(** C9: for every POST submission, when the loop ends with a dictionary
    [values] the instance is built from it, and every value populated is
    other than [None] and is the coerced value of a declared field of that
    name; a turn of the loop whose coercion yields [None] leaves [values]
    as it was, so a name whose fields all coerce to [None] is not
    populated.  The loop does end with a dictionary when every submitted
    declared field is coercible; otherwise what is raised is the exception,
    other than [ValidationError], of the coercion of a submitted declared
    field. *)
Theorem C9_populated_values_are_not_None (req : Request) (widget : Widget) :
  let items := dict_of_items (POST req) in
  let model := bf_model (base_field widget) in
  (forall values,
     request_values req widget = Ok values ->
     instance_from_request req widget = Ok (construct model values)
     /\ (forall n v,
           values !! n = Some v ->
           v ≠ VNone
           /\ exists f raw, f ∈ meta_fields model /\ name f = n
                            /\ items !! n = Some raw /\ coerce f raw = Ok v)
     /\ (forall n,
           (forall f raw, f ∈ meta_fields model -> name f = n ->
                          items !! n = Some raw -> coerce f raw = Ok VNone) ->
           values !! n = None))
  /\ (forall acc f raw,
        items !! name f = Some raw -> coerce f raw = Ok VNone ->
        collect_value items acc f = Ok acc)
  /\ (Forall (coercible items) (meta_fields model) ->
      exists values, request_values req widget = Ok values)
  /\ (forall e,
        instance_from_request req widget = Raise e ->
        e ≠ ValidationError
        /\ exists f raw, f ∈ meta_fields model /\ items !! name f = Some raw
                         /\ coerce f raw = Raise e).
Proof.
  intros items model. split; [|split; [|split]].
  - intros values Hvalues.
    split; [by apply instance_from_request_values|].
    apply collect_values_Ok in Hvalues as [_ ->].
    assert (Hsound : forall n v,
              fold_left (store_value items) (meta_fields model) ∅ !! n = Some v ->
              v ≠ VNone
              /\ exists f raw, f ∈ meta_fields model /\ name f = n
                               /\ items !! n = Some raw /\ coerce f raw = Ok v)
      by (intros n v; apply fold_collect_entries).
    split; [exact Hsound|].
    intros n Hall.
    destruct (fold_left (store_value items) (meta_fields model) ∅ !! n)
      as [v|] eqn:Hv; [|done].
    apply Hsound in Hv as (Hnone & f & raw & Hin & Hn & Hraw & Hpy).
    rewrite (Hall f raw Hin Hn Hraw) in Hpy. by injection Hpy as <-.
  - intros acc f raw Hraw Hpy. unfold collect_value. by rewrite Hraw, Hpy.
  - intros Hcoercible. eexists. by apply collect_values_coercible.
  - intros e. apply instance_from_request_Raise.
Qed.
Lemma steps_map_st {A B} (f : A -> ST S E B) l :
  (forall x, steps R (f x)) -> steps R (map_st f l).
Proof.
  intros Hf. induction l as [|x l IH]; cbn; [apply steps_ret|].
  apply steps_bind; [done|]. intros y.
  apply steps_bind; [done|]. intros ys. apply steps_ret.
Qed.
End steps.

Create HintDb steps.
#[export] Hint Resolve steps_ret steps_bind steps_ask steps_lift steps_throw steps_panic
  steps_no_fuel steps_reads steps_for_each steps_map_st : steps.

(** Splits a goal [steps R m] along the structure of [m]. *)
Ltac steps_tac :=
  repeat (intros;
    match goal with
    | |- steps _ (_ ≫= _) => apply steps_bind; [| |intros ?]
    | |- steps _ (mbind _ _) => apply steps_bind; [| |intros ?]
    | |- steps _ (if ?b then _ else _) => destruct b
    | |- steps _ (match ?x with _ => _ end) => destruct x
    | |- steps _ (let _ := _ in _) => cbv zeta
    | |- steps _ _ => solve [eauto with steps typeclass_instances]
    | |- PreOrder _ => solve [typeclasses eauto]
    end).

(** Closes a decidable closed goal by evaluation. *)
Ltac by_decide :=
  match goal with |- ?P => refine (bool_decide_unpack P _) end; vm_compute; exact I.

(** ** Lists *)

(** [v.get(i as usize)] of a [u32] index. *)
Definition get_u32 {A} (l : list A) (i : Z) : option A := l !! Z.to_nat i.

Lemma existsb_false {A} (f : A -> bool) l :
  existsb f l = false -> forall x, x ∈ l -> f x = false.
Proof.
  induction l as [|y l IH]; cbn; [set_solver|]. intros [? ?]%orb_false_iff x [->|?]%elem_of_cons; auto.
Qed.

Lemma any_outcome_false {E A} (f : A -> outcome E bool) l :
  any_outcome f l = Ok false -> forall x, x ∈ l -> f x = Ok false.
Proof.
  induction l as [|y l IH]; cbn; [set_solver|]. intros ([] & Hy & H)%bind_ok; [done|].
  intros x [->|?]%elem_of_cons; auto.
Qed.

Lemma NoDup_snoc {A} (l : list A) (x : A) : NoDup l -> x ∉ l -> NoDup (l ++ [x]).
Proof.
  intros. apply list.NoDup_app. split_and!; [done| |apply NoDup_singleton].
  intros y Hy ->%list_elem_of_singleton. done.
Qed.

Lemma NoDup_take_prefix {A} n (l : list A) : NoDup l -> NoDup (take n l).
Proof. intros H. rewrite <- (take_drop n l) in H. by apply list.NoDup_app in H as [? _]. Qed.

Lemma sum_list_elem (l : list nat) n : n ∈ l -> (n <= sum_list l)%nat.
Proof. induction 1; cbn; lia. Qed.

(** ** Machine integers *)

(** The [w]-bit unsigned and two's-complement readings of an integer: Rust's [as uN] and [as iN]. *)
Definition wrap (w : Z) (z : Z) : Z := z mod 2 ^ w.
Definition swrap (w : Z) (z : Z) : Z := (z + 2 ^ (w - 1)) mod 2 ^ w - 2 ^ (w - 1).

Definition in_u (w z : Z) : Prop := 0 <= z < 2 ^ w.
Definition in_s (w z : Z) : Prop := - 2 ^ (w - 1) <= z < 2 ^ (w - 1).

==========

Brief: Every entry above should come back exactly as written.

Written response:
(** C9: for every POST submission, when the loop ends with a dictionary
    [values] the instance is built from it, and every value populated is
    other than [None] and is the coerced value of a declared field of that
    name; a turn of the loop whose coercion yields [None] leaves [values]
    as it was, so a name whose fields all coerce to [None] is not
    populated.  The loop does end with a dictionary when every submitted
    declared field is coercible; otherwise what is raised is the exception,
    other than [ValidationError], of the coercion of a submitted declared
    field. *)
Theorem C9_populated_values_are_not_None (req : Request) (widget : Widget) :
  let items := dict_of_items (POST req) in
  let model := bf_model (base_field widget) in
  (forall values,
     request_values req widget = Ok values ->
     instance_from_request req widget = Ok (construct model values)
     /\ (forall n v,
           values !! n = Some v ->
           v ≠ VNone
           /\ exists f raw, f ∈ meta_fields model /\ name f = n
                            /\ items !! n = Some raw /\ coerce f raw = Ok v)
     /\ (forall n,
           (forall f raw, f ∈ meta_fields model -> name f = n ->
                          items !! n = Some raw -> coerce f raw = Ok VNone) ->
           values !! n = None))
  /\ (forall acc f raw,
        items !! name f = Some raw -> coerce f raw = Ok VNone ->
        collect_value items acc f = Ok acc)
  /\ (Forall (coercible items) (meta_fields model) ->
      exists values, request_values req widget = Ok values)
  /\ (forall e,
        instance_from_request req widget = Raise e ->
        e ≠ ValidationError
        /\ exists f raw, f ∈ meta_fields model /\ items !! name f = Some raw
                         /\ coerce f raw = Raise e).
Proof.
  intros items model. split; [|split; [|split]].
  - intros values Hvalues.
    split; [by apply instance_from_request_values|].
    apply collect_values_Ok in Hvalues as [_ ->].
    assert (Hsound : forall n v,
              fold_left (store_value items) (meta_fields model) ∅ !! n = Some v ->
              v ≠ VNone
              /\ exists f raw, f ∈ meta_fields model /\ name f = n
                               /\ items !! n = Some raw /\ coerce f raw = Ok v)
      by (intros n v; apply fold_collect_entries).
    split; [exact Hsound|].
    intros n Hall.
    destruct (fold_left (store_value items) (meta_fields model) ∅ !! n)
      as [v|] eqn:Hv; [|done].
    apply Hsound in Hv as (Hnone & f & raw & Hin & Hn & Hraw & Hpy).
    rewrite (Hall f raw Hin Hn Hraw) in Hpy. by injection Hpy as <-.
  - intros acc f raw Hraw Hpy. unfold collect_value. by rewrite Hraw, Hpy.
  - intros Hcoercible. eexists. by apply collect_values_coercible.
  - intros e. apply instance_from_request_Raise.
Qed.
Lemma steps_map_st {A B} (f : A -> ST S E B) l :
  (forall x, steps R (f x)) -> steps R (map_st f l).
Proof.
  intros Hf. induction l as [|x l IH]; cbn; [apply steps_ret|].
  apply steps_bind; [done|]. intros y.
  apply steps_bind; [done|]. intros ys. apply steps_ret.
Qed.
End steps.

Create HintDb steps.
#[export] Hint Resolve steps_ret steps_bind steps_ask steps_lift steps_throw steps_panic
  steps_no_fuel steps_reads steps_for_each steps_map_st : steps.

(** Splits a goal [steps R m] along the structure of [m]. *)
Ltac steps_tac :=
  repeat (intros;
    match goal with
    | |- steps _ (_ ≫= _) => apply steps_bind; [| |intros ?]
    | |- steps _ (mbind _ _) => apply steps_bind; [| |intros ?]
    | |- steps _ (if ?b then _ else _) => destruct b
    | |- steps _ (match ?x with _ => _ end) => destruct x
    | |- steps _ (let _ := _ in _) => cbv zeta
    | |- steps _ _ => solve [eauto with steps typeclass_instances]
    | |- PreOrder _ => solve [typeclasses eauto]
    end).

(** Closes a decidable closed goal by evaluation. *)
Ltac by_decide :=
  match goal with |- ?P => refine (bool_decide_unpack P _) end; vm_compute; exact I.

(** ** Lists *)

(** [v.get(i as usize)] of a [u32] index. *)
Definition get_u32 {A} (l : list A) (i : Z) : option A := l !! Z.to_nat i.

Lemma existsb_false {A} (f : A -> bool) l :
  existsb f l = false -> forall x, x ∈ l -> f x = false.
Proof.
  induction l as [|y l IH]; cbn; [set_solver|]. intros [? ?]%orb_false_iff x [->|?]%elem_of_cons; auto.
Qed.

Lemma any_outcome_false {E A} (f : A -> outcome E bool) l :
  any_outcome f l = Ok false -> forall x, x ∈ l -> f x = Ok false.
Proof.
  induction l as [|y l IH]; cbn; [set_solver|]. intros ([] & Hy & H)%bind_ok; [done|].
  intros x [->|?]%elem_of_cons; auto.
Qed.

Lemma NoDup_snoc {A} (l : list A) (x : A) : NoDup l -> x ∉ l -> NoDup (l ++ [x]).
Proof.
  intros. apply list.NoDup_app. split_and!; [done| |apply NoDup_singleton].
  intros y Hy ->%list_elem_of_singleton. done.
Qed.

Lemma NoDup_take_prefix {A} n (l : list A) : NoDup l -> NoDup (take n l).
Proof. intros H. rewrite <- (take_drop n l) in H. by apply list.NoDup_app in H as [? _]. Qed.

Lemma sum_list_elem (l : list nat) n : n ∈ l -> (n <= sum_list l)%nat.
Proof. induction 1; cbn; lia. Qed.

(** ** Machine integers *)

(** The [w]-bit unsigned and two's-complement readings of an integer: Rust's [as uN] and [as iN]. *)
Definition wrap (w : Z) (z : Z) : Z := z mod 2 ^ w.
Definition swrap (w : Z) (z : Z) : Z := (z + 2 ^ (w - 1)) mod 2 ^ w - 2 ^ (w - 1).

Definition in_u (w z : Z) : Prop := 0 <= z < 2 ^ w.
Definition in_s (w z : Z) : Prop := - 2 ^ (w - 1) <= z < 2 ^ (w - 1).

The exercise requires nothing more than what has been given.